Having a bad, corrupt, missing or expired (about to expire) 'bladelogic.keystore' or one that is not synced with all the other Application Server deployments can result in any of the errors listed below.  These can happen during login to the TSSA RCP Console or while using Infrastructure Management.

This Knowledge Article will cover how to create/generate a new certificate and the keystore file (bladelogic.keystore) and how to sync it with all other Application Server deployments.

ERROR EXAMPLES:

• Unable to get application server launcher status. reason: java.lang.securityexception: failed to establish session
• Caused by: java.io.IOException: Keystore was tampered with, or password was incorrect
• Caused by: java.security.UnrecoverableKeyException: Password verification failed
• Unable to login to the TSSA Application Server - Error: "Certificate not received Fatal error"
• Your session credential does not contain a usable Application Server URL. Cannot connect to "service:appsvc.bladelogic:blsess://<your appserver hostname or IP>:9841" - java.io.EOFException
• Problems reading or parsing keystore file: <path to keystore>/bladelogic.keystore
• Service rejected session request, please login again
• Unable to read Appserver information from launcher: <hostname>. Check to make sure this role is authorized to access this launcher.
• Please make sure the bladelogic.keystore file is consistent across all servers
• Unable to read information from launcher: <hostname>. Check to make sure that the bladelogic.keystore file is consistent across all application servers and launchers.
• Caused by: java.security.cert.CertPathValidatorException: Could not validate certificate: certificate expired on <timestamp>

To resolve any of the above issues or generate a new self-signed certificate should it be expiring soon, follow the steps below.

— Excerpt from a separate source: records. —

(** * Supercharge: conversion of a 4K Atari ROM to a Supercharger tape WAV

    A shallow embedding of the Go package [supercharge] (tone synthesis,
    the bit packer, the in-memory WAV writer, [Convert] and [Validate])
    together with the properties of the tape protocol and of the
    container layout that the package documentation promises.

    Conventions of the embedding:
    - a Go [byte] is a [Z] in [0, 256); every byte operation writes its
      wrap-around out with [u8];
    - [uint16], [uint32] and [int] values are [Z]; no operation of the
      package leaves their range on the inputs considered, except where a
      truncation [byte(x)] is written in the source, which is [u8];
    - [float64] is Rocq's primitive binary64 [float], every operation
      rounded on its own (Go on amd64; a compiler that fuses a multiply
      and an add may differ in the last bit);
    - a [bytes.Buffer] is the list of the bytes written so far;
    - an [io.Writer] is a type with a [Write] operation that returns the
      updated sink (explicit state passing);
    - a run-time panic (index out of range) is [None]; what was written
      before it is not kept. *)

From Stdlib Require Import ZArith List String Ascii Lia Bool QArith.
From Stdlib Require Import PrimFloat FloatOps SpecFloat Uint63.
From Stdlib Require Import DecimalString Permutation.
Import ListNotations.

Open Scope Z_scope.

(* ------------------------------------------------------------------ *)
(** ** Machine values *)

(** Truncation of an integer to a Go [byte]. *)
Definition u8 (z : Z) : Z := z mod 256.

(** [float64(n)] for an integer [n] with [|n| < 2^63]. *)
Definition float_of_Z (z : Z) : float :=
  if z <? 0 then PrimFloat.opp (PrimFloat.of_uint63 (Uint63.of_Z (- z)))
  else PrimFloat.of_uint63 (Uint63.of_Z z).

(** [int(f)] for a [float64] [f]: the fraction is discarded.  Go leaves the
    result to the implementation when [f] is not finite or does not fit in
    an [int]; amd64 gives the smallest [int64] there, which is what is
    modelled. *)
Definition int_of_float (f : float) : Z :=
  match Prim2SF f with
  | S754_zero _ => 0
  | S754_finite s m e =>
      let a := if 0 <=? e then Z.pos m * 2 ^ e else Z.pos m / 2 ^ (- e) in
      if a <? 2 ^ 63 then (if s then - a else a) else - 2 ^ 63
  | _ => - 2 ^ 63
  end.

(** [byte(f)] for a [float64] [f]. *)
Definition byte_of_float (f : float) : Z := u8 (int_of_float f).

(** The value of an untyped Go constant, kept exact as a rational, when it
    is used at type [float64]: the nearest binary64 value.  Numerator and
    denominator of the constants of this package are far below [2^53], so
    the single correctly rounded division yields that value. *)
Definition float64_of_Q (q : Q) : float :=
  let r := Qred q in
  PrimFloat.div (float_of_Z (Qnum r)) (float_of_Z (Z.pos (Qden r))).

(** The same constant used at an integer type (it must be integral). *)
Definition int_of_Q (q : Q) : Z := Qnum (Qred q).

(** [2 * math.Pi] at type [float64]. *)
Definition two_pi : float := 0x1.921fb54442d18p+2%float.

(** [[]byte(s)] for an ASCII string [s]. *)
Definition bytes_of_string (s : string) : list Z :=
  map (fun c => Z.of_nat (nat_of_ascii c)) (list_ascii_of_string s).

(** One lower-case hexadecimal digit. *)
Definition hex_digit (d : Z) : string :=
  String.substring (Z.to_nat d) 1 "0123456789abcdef".

(** [fmt.Sprintf("%02x", b)] for a byte [b]. *)
Definition hex02 (b : Z) : string :=
  (hex_digit (b / 16) ++ hex_digit (b mod 16))%string.

(** [fmt.Sprintf("%d", b)] for a byte [b]. *)
Definition dec (b : Z) : string :=
  NilZero.string_of_uint (N.to_uint (Z.to_N b)).

(** The characters [\t] and [\n]. *)
Definition tab : string := String (ascii_of_nat 9) EmptyString.
Definition nl : string := String (ascii_of_nat 10) EmptyString.

(** [l[i]], panicking when [i] is out of range. *)
Definition index (l : list Z) (i : Z) : option Z :=
  if i <? 0 then None else nth_error l (Z.to_nat i).

(** [l[lo:hi]], panicking when the bounds are out of range. *)
Definition slice (l : list Z) (lo hi : Z) : option (list Z) :=
  if (0 <=? lo) && (lo <=? hi) && (hi <=? Z.of_nat (List.length l))
  then Some (firstn (Z.to_nat (hi - lo)) (skipn (Z.to_nat lo) l))
  else None.

(** [for i := 0; i < n; i++ { s = body i s }]. *)
Definition for_upto {S : Type} (n : Z) (body : Z -> S -> S) (s : S) : S :=
  fold_left (fun s i => body (Z.of_nat i) s) (seq 0 (Z.to_nat n)) s.

(** Sequencing of computations that may panic. *)
Definition bind {A B : Type} (x : option A) (k : A -> option B) : option B :=
  match x with
  | Some a => k a
  | None => None
  end.

Notation "x <- e ;; k" := (bind e (fun x => k))
  (at level 61, e at next level, right associativity).

(** [for i := 0; i < n; i++ { s = body i s }] with a body that may panic. *)
Definition for_upto_opt {S : Type} (n : Z) (body : Z -> S -> option S) (s : S)
  : option S :=
  fold_left (fun s i => s' <- s ;; body (Z.of_nat i) s')
            (seq 0 (Z.to_nat n)) (Some s).

(* ------------------------------------------------------------------ *)
(** ** Writers *)

(** The interface [io.Writer].  The byte count and the error that Go's
    [Write] returns are ignored by every caller of this package and are
    not modelled. *)
Class Writer (W : Type) := Write : W -> list Z -> W.

(** [bytes.Buffer]. *)
Definition Buffer := list Z.

#[export] Instance Buffer_Writer : Writer Buffer :=
  fun buf p => (buf ++ p)%list.

(** [bytes.Buffer.WriteByte]. *)
Definition WriteByte (buf : Buffer) (b : Z) : Buffer := (buf ++ [b])%list.

(** [logger.Write([]byte(s))] for a formatted string [s]. *)
Definition log {L : Type} `{Writer L} (logger : L) (s : string) : L :=
  Write logger (bytes_of_string s).

Arguments log {L _} logger s%_string.

(* ------------------------------------------------------------------ *)
(** ** Constants of the package *)

Module Const.
Definition startToneSeconds : Q := 1 # 10.
Definition headerToneSeconds : Q := 5 # 10.
Definition endToneSeconds : Q := 5 # 10.

Definition startToneCycle : Q := 51 # 1.
Definition zeroToneCycle : Q := 6 # 1.
Definition oneToneCycle : Q := 10 # 1.

Definition startToneVolume : Q := 98 # 100.
Definition zeroToneVolume : Q := 98 # 100.
Definition oneToneVolume : Q := 98 # 100.

Definition sampleRate : Q := 44100 # 1.
End Const.
Import Const.

(* ------------------------------------------------------------------ *)
(** ** The WAV writer *)

Record wav : Type := mkWav {
  format : Z;
  channels : Z;
  hz : Z;
  depth : Z;
  data : Buffer
}.

Definition set_data (w : wav) (d : Buffer) : wav :=
  mkWav (format w) (channels w) (hz w) (depth w) d.

(** [wav.Write]: every byte is buffered once per channel. *)
Definition wav_Write (w : wav) (p : list Z) : wav :=
  set_data w
    (fold_left
       (fun d b => for_upto (channels w) (fun _ d => WriteByte d b) d)
       p (data w)).

#[export] Instance wav_Writer : Writer wav := wav_Write.

(** The four bytes [byte(l), byte(l >> 8), byte(l >> 16), byte(l >> 24)]. *)
Definition le32 (l : Z) : list Z :=
  [u8 l; u8 (Z.shiftr l 8); u8 (Z.shiftr l 16); u8 (Z.shiftr l 24)].

(** The two bytes [byte(v), byte(v >> 8)]. *)
Definition le16 (v : Z) : list Z := [u8 v; u8 (Z.shiftr v 8)].

(** [wav.Bytes]: the complete container file. *)
Definition wav_Bytes (wv : wav) : list Z :=
  let w : Buffer := [] in
  (* prepare format sub-chunk *)
  let fmtSubChunk : Buffer := [] in
  let fmtSubChunk := Write fmtSubChunk (le16 (format wv)) in
  let fmtSubChunk := Write fmtSubChunk (le16 (channels wv)) in
  let fmtSubChunk := Write fmtSubChunk (le32 (hz wv)) in
  let fmtSubChunk := Write fmtSubChunk (le32 (hz wv)) in
  let blockAlign := Z.land (channels wv) (depth wv) in
  let fmtSubChunk := Write fmtSubChunk (le16 blockAlign) in
  let fmtSubChunk := Write fmtSubChunk (le16 (depth wv)) in
  (* prepare wave chunk using format and data sub-chunks *)
  let waveChunk : Buffer := [] in
  let waveChunk := Write waveChunk (bytes_of_string "WAVE") in
  let waveChunk := Write waveChunk (bytes_of_string "fmt ") in
  let l := Z.of_nat (List.length fmtSubChunk) in
  let waveChunk := Write waveChunk (le32 l) in
  let waveChunk := Write waveChunk fmtSubChunk in
  let waveChunk := Write waveChunk (bytes_of_string "data") in
  let l := Z.of_nat (List.length (data wv)) in
  let waveChunk := Write waveChunk (le32 l) in
  let waveChunk := Write waveChunk (data wv) in
  (* write RIFF header followed by wave chunk size and data *)
  let w := Write w (bytes_of_string "RIFF") in
  let l := Z.of_nat (List.length waveChunk) in
  let w := Write w (le32 l) in
  let w := Write w waveChunk in
  w.
(** * sei-mcp-server: the HTTP/SSE gateway of [src/server/http-server.ts]

    A shallow embedding of the session registry, the persistent-stream
    and addressed-message handlers, the direct-call endpoint (in its two
    variants) and the session-identifier generator, with the properties
    the specification states about them.

    Conventions.
    - The process-wide [connections] map (a JS [Map<string, SSEServerTransport>])
      is a [gmap string transport]; a transport object is identified by the
      number of the connection that constructed it. The order of its keys,
      which the finite map does not keep, is replayed from the trace of its
      [set] and [delete] calls.
    - [Math.random()] is a rational in [0,1): every double is one.
    - Handlers run to completion on the single-threaded event loop; what
      interleaves are the events between them (promise settlements, socket
      closes, new requests), which are the inputs of [step]. *)

From Stdlib Require Import ZArith QArith String Ascii List Lia.
From Stdlib Require Import Numbers.HexadecimalString Numbers.DecimalString.
From stdpp Require Import gmap strings list fin_maps.

Open Scope Z_scope.

(** ** JavaScript primitives used by the source *)

Module Js.

(** [ToInt32]: truncate towards zero, wrap modulo 2^32, read as signed. *)
Definition ToInt32 (q : Q) : Z :=
  let n := Z.quot (Qnum q) (Zpos (Qden q)) in
  let m := n mod 2 ^ 32 in
  if 2 ^ 31 <=? m then m - 2 ^ 32 else m.

(** [x | 0] on a number. *)
Definition bitor0 (q : Q) : Z := ToInt32 q.

(** [Number.prototype.toString(16)] on an integer value. *)
Definition toString16 (v : Z) : string :=
  HexadecimalString.NilZero.string_of_int (Z.to_hex_int v).

(** [BigInt.prototype.toString()]: the decimal representation. *)
Definition bigint_toString (z : Z) : string :=
  DecimalString.NilZero.string_of_int (Z.to_int z).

1. Stop all Application Server(s), Process Spawner (if used) and PXE (if used) services
NOTE:- Process spawner has been removed since TSSA 23.4

2. Generate a new self-signed certificate ('bladelogic.keystore')

• Make sure to move '<install_dir>\br\deployments\bladelogic.keystore' to a backup folder so it does not exist on the path.
• Skip this step if you only need to synchronize the keystore file between appservers in MAS (Multiple Application Server) environment
• Refer to the following doc page to find more details about generating keystore file using either blmkcert or keytool:
  Implementing private certificates in TrueSight Server Automation

3. Copy the newly generated keystore file (bladelogic.keystore) to the correct location ('<install dir>/NSH/br/deployments') on all appservers

4. Run the following blasadmin commands in an NSH Shell on each appserver host to check the current setting and update, where appropriate for all appserver deployments to use the new certificate as below example: (assuming the certificate file stays the same)

• blasadmin –a set appserver certpasswd <keystore_password>
• blasadmin –s _launcher set appserverlauncher keystorepassword <keystore_password>

5. Start the Application Server service

To verify everything went correctly:

1. Open the TSSA RCP Console and in the ‘options’ menu select the certificates tab.  Delete any certificates for your Application Server(s).
2. Attempt to login to each of Application Server(s), where the new 'bladelogic.keystore' was used
3. The console should prompt to accept a new certificate.  Accept it.
4. After connecting, go to ‘File >> Reconnect’ in the console and look at the 'options' > Certificates tab again.  Inspect the certificate from this appserver and confirm the new expiration date.